Western companies such as IBM, DuPont, and SAP are contributing to—and benefitting from—the growing innovation capabilities of India and China by opening more R&D labs in both Asian countries where their engineers and scientists are developing frugal products and services that are relevant not only for local markets but can even be commercialized in cost-conscious Western economies. Interestingly, Indian and Chinese companies such as Lenovo and Tata Group are also globalizing their innovation capabilities—by opening R&D labs in Europe and the US. As a result, we are entering a world of “polycentric innovation” in which innovation is no longer confined within a particular region—rather, a product idea can today originate in either East or West, get developed by a cross-border team of R&D engineers, and then commercialized across multiple markets.

But can polycentric innovation be sustained? In our workshop, we explored three possible scenarios for how the global tech economy could evolve in coming decade:

Scenario 1: The Rising Tide Lifts All Boats. In this optimistic scenario, India and China rapidly evolve into innovation superpowers—with active support of enlightened Western companies who benefit from their rise as they deepen their presence in both giant Asian markets.

Scenario 2: The Wasted Opportunity. In this pessimist scenario, India and China fail to realize their innovation potential—due to restrictive domestic policies, lack of easy access to venture capital, and a risk-averse culture. As a result, Western firms could not capitalize on two hugely lucrative markets and leverage their talent pools.

Scenario 3: Zero-Sum Game. In this worrisome scenario, Indian and Chinese firms compete head to head with their Western rivals—against the backdrop of protectionist government polices that restrict market access in their respective countries.

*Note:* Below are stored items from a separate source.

Lemma returns_game_round (g : game) :
  returns (fun r =>
             match r with
             | inl g' => items (room_selector (game_castle g'))
                         = items (room_selector (game_castle g))
             | inr g' => items (room_selector (game_castle g'))
                         = items (room_selector (game_castle g))
                         /\ used_items (room_selector (game_castle g')) = [::]
             end)
          (Game.round g).
Proof.
rewrite /Game.round.
apply: returns_bind (returns_next_room _) _ => -[outcome c] /= Hit.
case: outcome; first exact: returns_ret.
rewrite /Castle.reset.
apply: returns_bind (returns_bind (returns_print _) _) _.
  by move=> _ _; apply: (@returns_ret _ (fun c' => c' = MkCastle
       (RandomItemSelector.reset (room_selector c)))).
move=> _ ->; apply: returns_bind (returns_print _) _ => _ _.
apply: returns_bind (returns_input _) _ => line _.
by case: ifP => _; apply: returns_bind (returns_print _) _ => _ _; apply: returns_ret.
Qed.

(** X12: play_game never fails: on any input and any random source it
    returns, with the pool of rooms it started with and the castle reset,
    or raises EOFError because the input ended; it raises no IndexError,
    no KeyError, and does not loop for ever on an input that ends. *)
Theorem play_game_only_eof (g : game) (w : world) :
  match Game.play_game g w return Prop with
  | Ok g' _ => items (room_selector (game_castle g'))
               = items (room_selector (game_castle g))
               /\ used_items (room_selector (game_castle g')) = [::]
  | Raise e => e = EOFError
  | OutOfFuel => False
  end.
Proof.
rewrite /Game.play_game /bind /print /Game.rounds.
apply: (@returns_while_inv _ _
          (fun g' => items (room_selector (game_castle g'))
                     = items (room_selector (game_castle g)))) (ltnSn _) => //.
  exact: consumes_game_round.
move=> g0 Hg0; apply: returns_weaken (returns_game_round g0) => -[g'|g'].
  by rewrite Hg0.
by rewrite Hg0.
Qed.

Lemma next_room_treasure (c : castle) (w w1 : world) (v : Z) :
  items (room_selector c) != [::] ->
  all (fun rm => room_encounter rm == treasure_encounter) (items (room_selector c)) ->
  Castle.select_door w = Ok v w1 ->
  exists (c' : castle) (w2 : world),
    [/\ Castle.next_room c w = Ok (END, c') w2,
        stdin w2 = stdin w1
      & random_pos w2 = (random_pos w1).+1].
Proof.
move=> Hne /allP Hall Hdoor; rewrite /Castle.next_room /bind Hdoor.
have [r [s' [-> _]]] := pull_world (room_selector c) w1.
rewrite /nilp size_eq0 (negbTE Hne); case: r => // rm /Hall /eqP Hrm.
rewrite /= /Room.visit_room Hrm /=.
by do 2!eexists; split; first reflexivity.
Qed.

(** X13: a game whose castle holds treasure rooms only is over after
    exactly one visit: with a valid door on the first line and an answer
    that does not say yes on the second, play_game returns having read
    these two lines and taken two raw draws, one for the doors and one
    for the room. *)
Theorem treasure_only_game_ends (g : game) (w : world)
    (door answer : string) (rest : seq string) (v : Z) :
  items (room_selector (game_castle g)) != [::] ->
  all (fun rm => room_encounter rm == treasure_encounter)
      (items (room_selector (game_castle g))) ->
  stdin w = [:: door, answer & rest] ->
  int (strip door) = Some v -> (1 <= v <= 2)%Z ->
  ~~ Game.says_yes answer ->
  exists (g' : game) (w' : world),
    [/\ Game.play_game g w = Ok g' w',
        stdin w' = rest
      & random_pos w' = (random_pos w).+2].
Proof.
move=> Hne Hall Hin Hv [Hv1 Hv2] Hno.
rewrite /Game.play_game /bind /print /Game.rounds /enough_fuel.
set w0 := World _ _ _ _ _ _.
have Hin0 : stdin w0 = [:: door, answer & rest] by [].
have Hdoor : exists w1, [/\ Castle.select_door w0 = Ok v w1,
    stdin w1 = answer :: rest & random_pos w1 = (random_pos w).+1].
  rewrite select_door_loop.
  rewrite (@door_loop_first_valid _ _ _ [::] door (answer :: rest) v) //.
    by split=> //; rewrite -plusE; lia.
  by eexists; split; first reflexivity.
have [w1 [Hd Hst1 Hpos1]] := Hdoor.
have [c' [w2 [Hn Hst Hpos]]] := next_room_treasure Hne Hall Hd.
rewrite while_true_step /Game.round /bind Hn /= /input /= Hst Hst1 /=.
move: Hno; rewrite /Game.says_yes => /negbTE -> /=.
by do 2!eexists; split; [reflexivity | | rewrite /= Hpos Hpos1].
Qed.

(* --------------------------------------------------------------------- *)
(* The spell duel, on a line that is no choice                            *)
(* --------------------------------------------------------------------- *)

Lemma parse_idx_numbered (choice : string) :
  RedWizard.parse_idx choice
  = if numbered 1 5 choice then omap (fun v => (v - 1)%Z) (int choice) else None.
Proof.
rewrite /RedWizard.parse_idx /numbered; case: (int choice) => // v /=.
case: (Z.leb_spec 1 v) => H1; case: (Z.leb_spec v 5) => H5 /=;
  case: (Z.ltb_spec (v - 1) 0) => H0 //=; try lia;
  by rewrite Z.geb_leb; case: (Z.leb_spec 5 (v - 1)) => H //; lia.
Qed.

(** X15: in the spell duel a line that is not an integer from 1 to 5 is
    answered with the invalid-selection message and the menu again; the
    wizard draws nothing for it and the duel goes on with the next
    line. *)
Theorem duel_invalid_line (w : world) (line : string) (rest : seq string) :
  stdin w = line :: rest ->
  ~~ numbered 1 5 (strip line) ->
  let w' := with_console rest
              [:: nl +s "Choose a spell:"; "  1. Fireball"; "  2. Ice Shard";
                  "  3. Wind Gust"; "  4. Lightning Bolt"; "  5. Earthquake";
                  "Enter number (1-5): "; "Invalid selection. Try again."]%string
              w in
  RedWizard.round w = Ok (inl tt) w' /\ RedWizard.duel w = RedWizard.duel w'.
Proof.
move=> Hin Hbad w'.
have Hr : RedWizard.round w = Ok (inl tt) w'.
  rewrite /RedWizard.round /bind /= /input /= Hin /= parse_idx_numbered.
  by rewrite (negbTE Hbad) /= /w' /with_console -!cats1 -!catA.
split=> //.
by rewrite /RedWizard.duel /enough_fuel Hin while_true_step Hr.
Qed.

(* --------------------------------------------------------------------- *)
(* Rock Paper Scissors Lizard Spock                                       *)
(* --------------------------------------------------------------------- *)

Lemma rules_on_choices (a b : string) :
  dict_mem (a, b) rpsls.RULES -> (a \in rpsls.CHOICES) && (b \in rpsls.CHOICES).
Proof.
rewrite /dict_mem => H; rewrite !inE in H.
by repeat (case/orP: H => H); move/eqP: H => [-> ->].
Qed.
(** * ITMO admissions assistant: the retrieval-and-response engine

    A shallow embedding of [src/app/itmo_chat_bot.py] (class
    [ITMOAIChatbot]): the recommendation scorer, the elective
    suggestions, the retriever over the vector index, the tiered
    response generator with its token quota, and the query router.

    Python strings are sequences of Unicode code points; the text
    literals of the source are written here as UTF-8 and decoded.
    Dictionaries are finite maps; the attributes of the chatbot object
    and the calls it makes to its collaborators (the embedder, the
    vector index, the remote model, the local model) are threaded
    through an explicit state. *)

From Stdlib Require Import ZArith NArith Ascii String Sorted Permutation.
From stdpp Require Import gmap list.

Local Open Scope Z_scope.

(** ** Python strings *)

Module PyStr.

(** A [str] is a sequence of code points. *)
Abbreviation str := (list N).

Fixpoint bytes_of (s : string) : list N :=
  match s with
  | EmptyString => []
  | String a s' => N_of_ascii a :: bytes_of s'
  end.

(** UTF-8 decoding of a well-formed byte sequence: [need] continuation
    bytes are still expected for the code point accumulated in [acc]. *)
Fixpoint utf8_decode (need : nat) (acc : N) (bs : list N) : list N :=
  match bs with
  | [] => []
  | b :: bs' =>
    match need with
    | O =>
      if (b <? 128)%N then b :: utf8_decode 0 0%N bs'
      else if (b <? 224)%N then utf8_decode 1 (b - 192)%N bs'
      else if (b <? 240)%N then utf8_decode 2 (b - 224)%N bs'
      else utf8_decode 3 (b - 240)%N bs'
    | S O => (acc * 64 + (b - 128))%N :: utf8_decode 0 0%N bs'
    | S n => utf8_decode n (acc * 64 + (b - 128))%N bs'
    end
  end.

(** The literal written between the quotes. *)
Definition u8 (s : string) : str := utf8_decode 0 0%N (bytes_of s).

(** The double quote character. *)
Definition dq : str := [34%N].

(** [str.isspace] on one code point: the characters Python treats as
    whitespace in [split] and [strip]. *)
Definition is_space (c : N) : bool :=
  ((9 <=? c) && (c <=? 13) || (28 <=? c) && (c <=? 32)
   || (c =? 133) || (c =? 160) || (c =? 5760)
   || (8192 <=? c) && (c <=? 8202)
   || (c =? 8232) || (c =? 8233) || (c =? 8239) || (c =? 8287)
   || (c =? 12288))%N.

(** [len(s.split())]: the number of maximal runs of non-space
    characters.  [inw] tells whether the previous character was part of
    a word. *)
Fixpoint count_words (inw : bool) (s : str) : nat :=
  match s with
  | [] => O
  | c :: s' =>
    if is_space c then count_words false s'
    else if inw then count_words true s'
    else S (count_words true s')
  end.

Definition word_count (s : str) : Z := Z.of_nat (count_words false s).

(** [s.lstrip()], [s.rstrip()] and [s.strip()]. *)
Fixpoint lstrip (s : str) : str :=
  match s with
  | [] => []
  | c :: s' => if is_space c then lstrip s' else s
  end.

Definition rstrip (s : str) : str := reverse (lstrip (reverse s)).

Definition strip (s : str) : str := rstrip (lstrip s).

(** [s.startswith(p)] and [p in s]. *)
Fixpoint starts_with (p s : str) : bool :=
  match p, s with
  | [], _ => true
  | _ :: _, [] => false
  | a :: p', b :: s' => (a =? b)%N && starts_with p' s'
  end.

Fixpoint contains (p s : str) : bool :=
  starts_with p s ||
  match s with
  | [] => false
  | _ :: s' => contains p s'
  end.

(** [sep.join(parts)]. *)
Fixpoint join (sep : str) (parts : list str) : str :=
  match parts with
  | [] => []
  | [p] => p
  | p :: rest => p ++ sep ++ join sep rest
  end.

(** Lowercasing of the Basic Latin, Latin-1 and Cyrillic letters, one
    code point at a time; every other code point is kept. *)
Definition lower_cp (c : N) : N :=
  if ((65 <=? c) && (c <=? 90))%N then (c + 32)%N
  else if ((192 <=? c) && (c <=? 222) && negb (c =? 215))%N then (c + 32)%N
  else if ((1040 <=? c) && (c <=? 1071))%N then (c + 32)%N
  else if ((1024 <=? c) && (c <=? 1039))%N then (c + 80)%N
  else c.

Definition simple_lower (s : str) : str := map lower_cp s.

Arguments word_count : simpl never.
Arguments strip : simpl never.
Arguments contains : simpl never.
Arguments u8 : simpl never.

End PyStr.
Import PyStr.

(** ** The text literals of the source *)

(** The prompt template up to the context block (itmo_chat_bot.py:161-165). *)
Definition prompt_head : str :=
  u8 "Ты - помощник для абитуриентов ИТМО, помогающий выбрать между двумя магистерскими программами:
1. " ++ dq ++ u8 "Искусственный интеллект" ++ dq ++ u8 " - для технических специалистов в ML
2. " ++ dq ++ u8 "Управление ИИ-продуктами/AI Product" ++ dq ++ u8 " - для продакт-менеджеров в ИИ

Используй следующую информацию для ответа:
".

(** The prompt template between the context block and the query (166-168). *)
Definition prompt_mid : str :=
  u8 "

Вопрос абитуриента: ".

(** The prompt template after the query (168-170). *)
Definition prompt_tail : str :=
  u8 "

Дай полезный и конкретный ответ на русском языке. Если нужно - порекомендуй программу исходя из интересов абитуриента.".

(** The greeting and start tokens (itmo_chat_bot.py:208). *)
Definition greetings : list str :=
  [u8 "привет";
   u8 "здравствуй";
   u8 "добрый день";
   u8 "добрый вечер";
   u8 "здравствуйте";
   u8 "start";
   u8 "/start"].

(** The fixed reply to a greeting (210-224). *)
Definition onboarding_message : str :=
  u8 "Здравствуйте! Я помощник по выбору магистерской программы в ИТМО. 
            
Могу рассказать о двух программах:
• " ++ dq ++ u8 "Искусственный интеллект" ++ dq ++ u8 " - для тех, кто хочет стать ML-инженером
• " ++ dq ++ u8 "Управление ИИ-продуктами" ++ dq ++ u8 " - для будущих AI продакт-менеджеров

О чем вы хотели бы узнать? Например:
- Различия между программами
- Стоимость и бюджетные места
- Способы поступления
- Карьерные перспективы
- Требования к поступающим
- Учебные дисциплины

Также могу дать персональную рекомендацию по выбору программы!".

(** The fixed reply when retrieval finds nothing (230). *)
Definition not_found_message : str :=
  u8 "Извините, я не нашел информации по вашему запросу. Попробуйте спросить о программах, поступлении, карьерных перспективах, дисциплинах или стоимости обучения.".

(** The text recommending the first programme (271-286). *)
Definition recommendation_ai : str :=
  u8 "На основе вашего профиля я рекомендую программу **" ++ dq ++ u8 "Искусственный интеллект" ++ dq ++ u8 "**.

Почему эта программа вам подходит:
• У вас есть технические навыки и опыт программирования - это отличная база для углубления в ML
• Программа позволит стать ML Engineer или Data Engineer уровня Middle за 2 года
• Вы будете работать над реальными проектами компаний (X5, Ozon, МТС, Sber AI)
• Возможность выбрать специализацию: ML Engineering, Data Engineering, AI Development
• Зарплатные ожидания: 170-300 тыс. руб. для Middle-специалиста

Программа включает глубокое изучение алгоритмов ML, работу с большими данными и развертывание моделей в продакшн.

Рекомендуемые дисциплины по выбору:
- MLOps и инфраструктура ML
- Компьютерное зрение или NLP (в зависимости от интересов)
- Reinforcement Learning
- Edge AI для работы с встраиваемыми системами".

(** The text recommending the second programme (289-304). *)
Definition recommendation_ai_product : str :=
  u8 "На основе вашего профиля я рекомендую программу **" ++ dq ++ u8 "Управление ИИ-продуктами/AI Product" ++ dq ++ u8 "**.

Почему эта программа вам подходит:
• Вас интересует продуктовый менеджмент и у вас есть опыт работы с продуктами
• Программа сочетает технические знания ИИ с навыками управления продуктами
• Партнерство с Альфа-Банком дает доступ к реальным кейсам финтеха
• Возможные роли: AI Product Manager, AI Project Manager, Product Data Analyst
• Зарплатные ожидания: 150-400+ тыс. руб. через 1-3 года

Вы научитесь создавать ИИ-решения и выводить их на рынок, понимая как техническую, так и бизнес-сторону.

Рекомендуемые дисциплины по выбору:
- Growth Hacking для AI-продуктов
- Монетизация AI-решений
- Agile и Scrum для AI-проектов
- Digital Marketing с использованием ML".

(** The text returned when the two scores are equal (307-321). *)
Definition recommendation_both : str :=
  u8 "Обе программы могут вам подойти! Давайте определимся точнее:

**" ++ dq ++ u8 "Искусственный интеллект" ++ dq ++ u8 "** выбирайте, если:
• Хотите глубоко погрузиться в технические аспекты ML
• Готовы много программировать и работать с алгоритмами
• Интересуетесь исследованиями и научными публикациями
• Хотите стать ML Engineer или Data Engineer

**" ++ dq ++ u8 "Управление ИИ-продуктами" ++ dq ++ u8 "** выбирайте, если:
• Хотите управлять разработкой ИИ-продуктов
• Интересует работа на стыке технологий и бизнеса
• Важно понимать и техническую, и продуктовую стороны
• Хотите стать AI Product Manager

Рекомендую пройти пробные курсы обеих программ или поговорить с выпускниками для окончательного выбора!".

(** The literal of itmo_chat_bot.py:337. *)
Definition line_337 : str :=
  u8 "**Рекомендуемые дисциплины по выбору для программы 'Искусственный интеллект':**

".

(** The literal of itmo_chat_bot.py:340. *)
Definition line_340 : str :=
  u8 "• **MLOps** - для развертывания моделей в продакшн
".

(** The literal of itmo_chat_bot.py:341. *)
Definition line_341 : str :=
  u8 "• **Распределенные вычисления** - для работы с большими данными
".

(** The literal of itmo_chat_bot.py:344. *)
Definition line_344 : str :=
  u8 "• **Reinforcement Learning** - передовое направление в ML
".

(** The literal of itmo_chat_bot.py:345. *)
Definition line_345 : str :=
  u8 "• **Explainable AI** - для создания интерпретируемых моделей
".

(** The literal of itmo_chat_bot.py:348. *)
Definition line_348 : str :=
  u8 "• **Математические основы ИИ** - усиленный курс математики
".

(** The literal of itmo_chat_bot.py:349. *)
Definition line_349 : str :=
  u8 "• **Python для Data Science** - углубленное программирование
".

(** The literal of itmo_chat_bot.py:351. *)
Definition line_351 : str :=
  u8 "
**Специализации по интересам:**
".

(** The literal of itmo_chat_bot.py:352. *)
Definition line_352 : str :=
  u8 "• Computer Vision - если интересует работа с изображениями
".

(** The literal of itmo_chat_bot.py:353. *)
Definition line_353 : str :=
  u8 "• NLP - если интересует работа с текстом
".

(** The literal of itmo_chat_bot.py:354. *)
Definition line_354 : str :=
  u8 "• Биоинформатика - если есть интерес к медицине
".

(** The literal of itmo_chat_bot.py:355. *)
Definition line_355 : str :=
  u8 "• Робототехника - для работы с автономными системами
".

(** The literal of itmo_chat_bot.py:358. *)
Definition line_358 : str :=
  u8 "**Рекомендуемые дисциплины по выбору для программы 'Управление ИИ-продуктами':**

".

(** The literal of itmo_chat_bot.py:361. *)
Definition line_361 : str :=
  u8 "• **Growth Hacking** - для масштабирования AI-продуктов
".

(** The literal of itmo_chat_bot.py:362. *)
Definition line_362 : str :=
  u8 "• **Монетизация AI** - стратегии заработка на ML
".

(** The literal of itmo_chat_bot.py:365. *)
Definition line_365 : str :=
  u8 "• **Основы машинного обучения** - базовый технический курс
".

(** The literal of itmo_chat_bot.py:366. *)
Definition line_366 : str :=
  u8 "• **Анализ данных для PM** - работа с метриками
".

(** The literal of itmo_chat_bot.py:369. *)
Definition line_369 : str :=
  u8 "• **Agile для AI** - управление AI-проектами
".

(** The literal of itmo_chat_bot.py:370. *)
Definition line_370 : str :=
  u8 "• **Венчурные инвестиции** - для запуска стартапов
".

(** The literal of itmo_chat_bot.py:372. *)
Definition line_372 : str :=
  u8 "
**Дополнительные навыки:**
".

(** The literal of itmo_chat_bot.py:373. *)
Definition line_373 : str :=
  u8 "• UX для AI - проектирование AI-интерфейсов
".

(** The literal of itmo_chat_bot.py:374. *)
Definition line_374 : str :=
  u8 "• Digital Marketing - продвижение AI-решений
".

(** The literal of itmo_chat_bot.py:375. *)
Definition line_375 : str :=
  u8 "• Legal Tech - правовые аспекты AI
".

(** The literal of itmo_chat_bot.py:376. *)
Definition line_376 : str :=
  u8 "• Поведенческая экономика - понимание пользователей
".

(** ** Profiles: dictionaries with values of any type *)

(** The values a profile dictionary holds ([Dict[str, any]]). *)
Inductive pyval : Type :=
  | VNone
  | VBool (b : bool)
  | VInt (z : Z)
  | VStr (s : str).

(** Truth value of a Python object, as tested by [if]. *)
Definition truthy (v : pyval) : bool :=
  match v with
  | VNone => false
  | VBool b => b
  | VInt z => negb (z =? 0)
  | VStr s => match s with [] => false | _ => true end
  end.

Abbreviation dict := (gmap str pyval).

(** [d.get(key, default)]. *)
Definition dict_get (d : dict) (key : str) (dflt : pyval) : pyval :=
  default dflt (d !! key).

(** The test [if background.get(key, False):]. *)
Definition flag (d : dict) (key : string) : bool :=
  truthy (dict_get d (u8 key) (VBool false)).

(** The five factors of a user profile, as the intake flow fills them. *)
Record UserProfile : Type := {
  technical_skills : bool;
  management_interest : bool;
  programming_experience : bool;
  ml_knowledge : bool;
  product_experience : bool
}.
(** The words of [s.split()] are not empty and hold no white space. *)
Lemma split_ws_words (s : pystr) :
  forall w, In w (split_ws s) ->
            w <> [] /\ forallb (fun c => negb (isspace c)) w = true.
Proof.
  induction s as [|c s IH]; intros w; simpl; [intros []|].
  destruct (isspace c) eqn:Ec; [apply IH|].
  assert (Hc : forall p, forallb (fun c => negb (isspace c)) p = true ->
                         forallb (fun c => negb (isspace c)) (c :: p) = true).
  { intros p Hp. simpl. rewrite Ec, Hp. reflexivity. }
  destruct s as [|d s'].
  - intros [<- | []]. split; [discriminate | apply Hc; reflexivity].
  - destruct (isspace d) eqn:Ed.
    + intros [<- | H]; [split; [discriminate | apply Hc; reflexivity]|].
      apply IH, H.
    + destruct (split_ws (d :: s')) as [|p ps] eqn:E.
      * intros [<- | []]. split; [discriminate | apply Hc; reflexivity].
      * intros [<- | H].
        -- split; [discriminate|]. apply Hc, IH. left. reflexivity.
        -- apply IH. right. exact H.
Qed.

Lemma join_chars (sep : pystr) (parts : list pystr) (c : char) :
  In c (join sep parts) -> In c sep \/ exists p, In p parts /\ In c p.
Proof.
  induction parts as [|p rest IH]; simpl; [intros []|].
  destruct rest as [|q rest].
  - intro H. right. exists p. auto.
  - intro H. apply in_app_or in H as [H | H];
      [right; exists p; auto|].
    apply in_app_or in H as [H | H]; [left; exact H|].
    destruct (IH H) as [Hs | (p' & Hp & Hc)]; [left; exact Hs|].
    right. exists p'. split; [right; exact Hp | exact Hc].
Qed.

Lemma first_topic_names (table : list (pystr * list pystr))
    (text_lower topic : pystr) :
  GoogleNotesBot.first_topic table text_lower = Some topic ->
  In topic (map fst table).
Proof.
  induction table as [|[name keywords] rest IH]; simpl; [discriminate|].
  destruct (existsb _ keywords); [intros [= <-]; left; reflexivity|].
  intro H. right. apply IH, H.
Qed.

Lemma topics_names (x : pystr) :
  In x (map fst GoogleNotesBot.topics) ->
  x <> [] /\ single_line x = true /\ (len x <= 30)%Z.
Proof.
  intro H. simpl in H.
  repeat (destruct H as [<- | H];
          [split; [discriminate | split; [reflexivity | vm_compute; discriminate]]|]).
  contradiction.
Qed.

Lemma in_firstn {A} (n : nat) (l : list A) (x : A) :
  In x (firstn n l) -> In x l.
Proof.
  revert n; induction l as [|y l IH]; intros [|n]; simpl; try tauto.
  intros [H | H]; [left; exact H | right; eapply IH, H].
Qed.

(** X10: a title of the vision-API variant is never empty and has no line
    break, and it is longer than 30 characters only when it is one word of
    the text (a string without white space). *)
Theorem X10_vision_title_nonempty_single_line (text : pystr) :
  let title := GoogleNotesBot.generate_title_from_text text in
  title <> [] /\ single_line title = true /\
  ((len title <= 30)%Z \/
   forallb (fun c => negb (isspace c)) title = true).
Proof.
  assert (Hdef : GoogleNotesBot.default_title <> [] /\
                 single_line GoogleNotesBot.default_title = true /\
                 ((len GoogleNotesBot.default_title <= 30)%Z \/
                  forallb (fun c => negb (isspace c))
                          GoogleNotesBot.default_title = true)).
  { split; [discriminate|]. split; [reflexivity|].
    left. vm_compute. discriminate. }
  unfold GoogleNotesBot.generate_title_from_text.
  destruct (negb (truthy text)); [exact Hdef|].
  destruct (GoogleNotesBot.first_topic _ _) as [topic|] eqn:Et.
  { apply first_topic_names, topics_names in Et as (H1 & H2 & H3).
    cbv zeta. auto. }
  destruct (split_char 10%N text) as [|first rest]; [exact Hdef|].
  set (ws := split_ws (strip first)).
  assert (Hws : forall w, In w (firstn 3 ws) ->
                  w <> [] /\ forallb (fun c => negb (isspace c)) w = true).
  { intros w Hw. apply split_ws_words with (s := strip first).
    eapply in_firstn, Hw. }
  destruct (firstn 3 ws) as [|w0 more] eqn:Ew; [exact Hdef|].
  destruct (Hws w0 (or_introl eq_refl)) as [Hw0 Hc0].
  cbv zeta.
  assert (Hsl : forall s, forallb (fun c => negb (isspace c)) s = true ->
                          single_line s = true).
  { intros s Hs. unfold single_line. rewrite forallb_forall in *.
    intros c Hc. rewrite (Hs c Hc). reflexivity. }
  destruct (len (join [32%N] (w0 :: more)) <=? 30)%Z eqn:El.
  - apply Z.leb_le in El. split; [|split; [|left; exact El]].
    + simpl. destruct more; [exact Hw0|].
      destruct w0; [contradiction | discriminate].
    + unfold single_line. apply forallb_forall. intros c Hc.
      apply join_chars in Hc as [[<- | []] | (p & Hp & Hc)];
        [reflexivity|].
      destruct (Hws p Hp) as [_ Hpc]. rewrite forallb_forall in Hpc.
      rewrite (Hpc c Hc). reflexivity.
  - split; [exact Hw0|]. split; [apply Hsl, Hc0 | right; exact Hc0].
Qed.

While the majority of participants in the workshop predicted that Scenario 1 is the most likely to unfold, they also offered some insightful comments: 

  • In the coming decade, Indian and Chinese tech companies will end up competing with their Western rivals not in their respective home markets but rather in other big emerging markets such as Africa and Latin America (Huawei, for instance, is already giving Nokia a run for its money in Africa).
  • India and China need to invest significantly more to upgrade their countries’ innovation infrastructure in order to incent Western MNCs to shift their strategic R&D activities to both countries. For instance, China needs to urgently improve its intellectual property regime.
  • Corporations must be prepared for potential backlash in Western economies against polycentric innovation—especially from populist policy-makers in the US and Europe who may feel threatened by the shift of innovation activities beyond national borders.
  • US and European companies must totally revamp their Western-centric organizational models and shift more decision-making power to India and China if they are serious about capitalizing on both markets.

I believe these concerns are legitimate and need to be addressed swiftly in order to maximize the likelihood of Scenario 1.

I am curious to hear which scenario you think is most likely to unfold—and why?